By 1972 gangster movies were largely out of fashion. Four years earlier, Paramount released “The Sicilian Brothers” starring Kirk Douglas, which flopped.

The studio owned the rights to Mario Puzo’s novel, which was growing in popularity, and decided to give it a shot anyway. He had had a hard time finding a candidate: Elia Kazan, Costa-Gavras and Peter Bogdanovich had in turn declined.

Francis Ford Coppola may well be the leader of the so-called “New Hollywood” movement, part of the counterculture and wanting to modernize cinematographic codes, he was far from having the notoriety of the latter.

He had no big successes to his credit and it was mainly because of his Italian origins that Paramount had approached him.

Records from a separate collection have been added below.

Definition model_commit (t : PlannedTurn) (m : CausalModel) : CausalModel :=
  let m := match turn_child t with Some child => model_push (Created child) m | None => m end in
  let m := model_push (SentSecond (turn_second t)) (model_push (SentFirst (turn_first t)) m) in
  {| model_trace := model_trace m; model_inputs := model_inputs m; pending := turn_id t :: pending m |}.

(** [None] is the panic of [expect]. *)
Definition discharge (id : N) (m : CausalModel) : option CausalModel :=
  '(index, _) ← list_find (λ p, p = id) (pending m);
  Some {| model_trace := model_trace m; model_inputs := model_inputs m;
          pending := delete index (pending m) |}.

Definition model_failure (failure : SettlementFailure) : ModelEnd :=
  ModelEnd_Failure (Error_Settlement failure).

Fixpoint model_decision (t : PlannedTurn) (ingress : Ingress) (m : CausalModel) :
    option (CausalModel * Result () ModelEnd) :=
  match t with
  | mk_PlannedTurn id decision settlement source first second child =>
      let m := {| model_trace := model_trace m; model_inputs := model_inputs m ++ [ingress];
                  pending := pending m |} in
      match decision with
      | Decide_Fail => Some (m, Err (ModelEnd_Failure (Error_Behavior DecisionFailed)))
      | Decide_Continue | Decide_Stop =>
          let m := model_commit (mk_PlannedTurn id decision settlement source first second child) m in
          match settlement, decision with
          | Status_Corrupt, _ => Some (m, Err (model_failure Failure_Corrupt))
          | _, Decide_Stop => Some (m, Err ModelEnd_Stopped)
          | _, _ => offer_source id source m
          end
      end
  end
with offer_source (id : N) (source : SourceChoice) (m : CausalModel) :
    option (CausalModel * Result () ModelEnd) :=
  let m := model_push (Offered id) m in
  match source with
  | Source_Exhaust => m ← discharge id m; Some (m, Ok ())
  | Source_Retain => Some (m, Ok ())
  | Source_Close => Some (m, Err (model_failure Failure_SourceClosed))
  | Source_AdmitMissing =>
      Some (model_push RequestedSource m, Err (model_failure Failure_SourceClosed))
  | Source_Admit t =>
      '(m, r) ← model_decision t (Ingress_Source (turn_id t)) (model_push RequestedSource m);
      match r with
      | Err e => Some (m, Err e)
      | Ok () => m ← discharge id (model_push (Offered id) m); Some (m, Ok ())
      end
  end.

Definition model_offer (t : PlannedTurn) : CausalModel → option (CausalModel * Result () ModelEnd) :=
  offer_source (turn_id t) (turn_source t).

Fixpoint model_ordinary (l : list PlannedTurn) (m : CausalModel) :
    option (CausalModel * Result (Completion Empty_set) ModelEnd) :=
  let m := model_push RequestedOrdinary m in
  match l with
  | [] => Some (m, Ok Exhausted)
  | t :: l =>
      '(m, r) ← model_decision t (Ingress_Ordinary (turn_id t)) m;
      match r with
      | Ok () => model_ordinary l m
      | Err e => Some (m, Err e)
      end
  end.

Definition model_outcome (script : Script) (m : CausalModel) :
    option (CausalModel * Result (Completion Empty_set) ModelEnd) :=
  let initial := initialization script in
  match turn_settlement initial, turn_decision initial with
  | Status_Rejected, _ => Some (m, Err (model_failure Failure_Rejected))
  | Status_Corrupt, _ => Some (m, Err (model_failure Failure_Corrupt))
  | Status_Accepted, Decide_Stop => Some (m, Err ModelEnd_Stopped)
  | Status_Accepted, Decide_Continue =>
      '(m, r) ← model_offer initial m;
      match r with
      | Err e => Some (m, Err e)
      | Ok () => model_ordinary (ordinary script) (model_push Published m)
      end
  | Status_Accepted, Decide_Fail => panic!
  end.

Definition expected (script : Script) : option (Disposition * list Ingress * list ExecutionEvent) :=
  let m := {| model_trace := []; model_inputs := []; pending := [] |} in
  let initial := initialization script in
  match turn_decision initial, script_activation script with
  | Decide_Fail, _ =>
      Some (Err (Error_Behavior DecisionFailed), model_inputs m, model_trace (model_push PreparedRetired m))
  | _, Choice_Fail =>
      Some (Err (Error_Activation ScriptActivationFailed), model_inputs m,
            model_trace (model_push ActivationFailed m))
  | _, Choice_Establish =>
      '(m, outcome) ← model_outcome script (model_commit initial m);
      let m := model_push (Retired (pending m)) m in
      Some (match outcome with
            | Ok completion => Ok completion
            | Err ModelEnd_Stopped => Ok Stopped
            | Err (ModelEnd_Failure error) => Err error
            end, model_inputs m, model_trace m)
  end.

(** ** The scripted behavior and environment *)

Record Directive := {
  directive_id : N;
  directive_settlement : SettlementStatus;
  directive_source : SourceChoice;
  directive_first : N
}.

Variant ScriptEvent := Event_Owned (turn : PlannedTurn) | Event_Inner (turn : PlannedTurn).

Section script.
(** [CreationSequence::issue]: the creation identities are opaque. *)
Context {Sequence CreationId : Type} (issue : Sequence → CreationId * Sequence).

Record ScriptActions := {
  owned : list Directive;
  inner : list N;
  creates : list (CreationId * N);
  script_step : Step
}.

Record ScriptBehavior := {
  script_initialization : PlannedTurn;
  creations : Sequence;
  delivered_inputs : list Ingress
}.

Definition script_actions (t : PlannedTurn) (b : ScriptBehavior) :
    ScriptBehavior * Folded ScriptActions ScriptError () :=
  match turn_decision t with
  | Decide_Fail => (b, Folded_Error DecisionFailed)
  | Decide_Continue | Decide_Stop =>
      let '(b, creates) :=
        match turn_child t with
        | Some child =>
            let '(id, sequence) := issue (creations b) in
            ({| script_initialization := script_initialization b; creations := sequence;
                delivered_inputs := delivered_inputs b |}, [(id, child)])
        | None => (b, [])
        end in
      (b, Folded_Actions
        {| owned := [{| directive_id := turn_id t; directive_settlement := turn_settlement t;
                        directive_source := turn_source t; directive_first := turn_first t |}];
           inner := [turn_second t]; creates := creates;
           script_step := match turn_decision t with Decide_Stop => Step_Stop | _ => Step_Continue end |})
  end.

Definition script_init (b : ScriptBehavior) : ScriptBehavior * Folded ScriptActions ScriptError () :=
  script_actions (script_initialization b) b.

Definition script_transition (b : ScriptBehavior) (event : ScriptEvent) :
    ScriptBehavior * Folded ScriptActions ScriptError () :=
  let '(ingress, t) :=
    match event with
    | Event_Owned t => (Ingress_Source (turn_id t), t)
    | Event_Inner t => (Ingress_Ordinary (turn_id t), t)
    end in
  script_actions t
    {| script_initialization := script_initialization b; creations := creations b;
       delivered_inputs := delivered_inputs b ++ [ingress] |}.

#[export] Instance script_behavior_port :
    BehaviorPort ScriptBehavior ScriptEvent ScriptActions ScriptError () :=
  {| initialize := script_init; delegate_transition := script_transition; become_ := script_step |}.

Record ScriptEnvironment := {
  env_activation : ActivationChoice;
  env_ordinary : list PlannedTurn;
  env_source : list PlannedTurn;
  execution_trace : list ExecutionEvent
}.

Record ScriptSettlement := {
  settlement_id : N;
  status : SettlementStatus;
  settlement_source : SourceChoice
}.

Variant ScriptInterpretation :=
  | Interpretation_Complete (settlement : ScriptSettlement)
  | Interpretation_Corrupt (settlement : ScriptSettlement).

Definition interpreted (i : ScriptInterpretation) : ScriptSettlement :=
  match i with Interpretation_Complete s | Interpretation_Corrupt s => s end.

Definition set_trace (l : list ExecutionEvent) (e : ScriptEnvironment) : ScriptEnvironment :=
  {| env_activation := env_activation e; env_ordinary := env_ordinary e;
     env_source := env_source e; execution_trace := l |}.
Definition env_push (event : ExecutionEvent) (e : ScriptEnvironment) : ScriptEnvironment :=
  set_trace (execution_trace e ++ [event]) e.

After saying “yes”, Coppola had all the same set his conditions: Paramount wanted an adaptation quickly done well, and above all cheap, but the director had asked for a bigger budget. In particular, he wanted the film to take place in 1940s New York, which involved a significant cost in terms of sets and costumes.

This meant that the $2 or $2.5 million budget “was probably going to be at least double that.” “And they weren’t happy with that at all,” recalls the director.

Coppola had also taken the beak with the production concerning the distribution.

The only star of the film, Marlon Brando, was on the return. Al Pacino, still relatively unknown, was not “the big, handsome guy” they wanted. “Al is very handsome, but in his very own way,” joked Coppola.

“All the women loved him very much. Al Pacino was very attractive to girls. I wondered why exactly, but it has always been the case,” added the filmmaker.

In the end, “The Godfather” won the flagship Oscar for best feature film, Brando was crowned best actor that year and Al Pacino was one of the three stars of the film to be nominated for the category of Best Supporting Actor.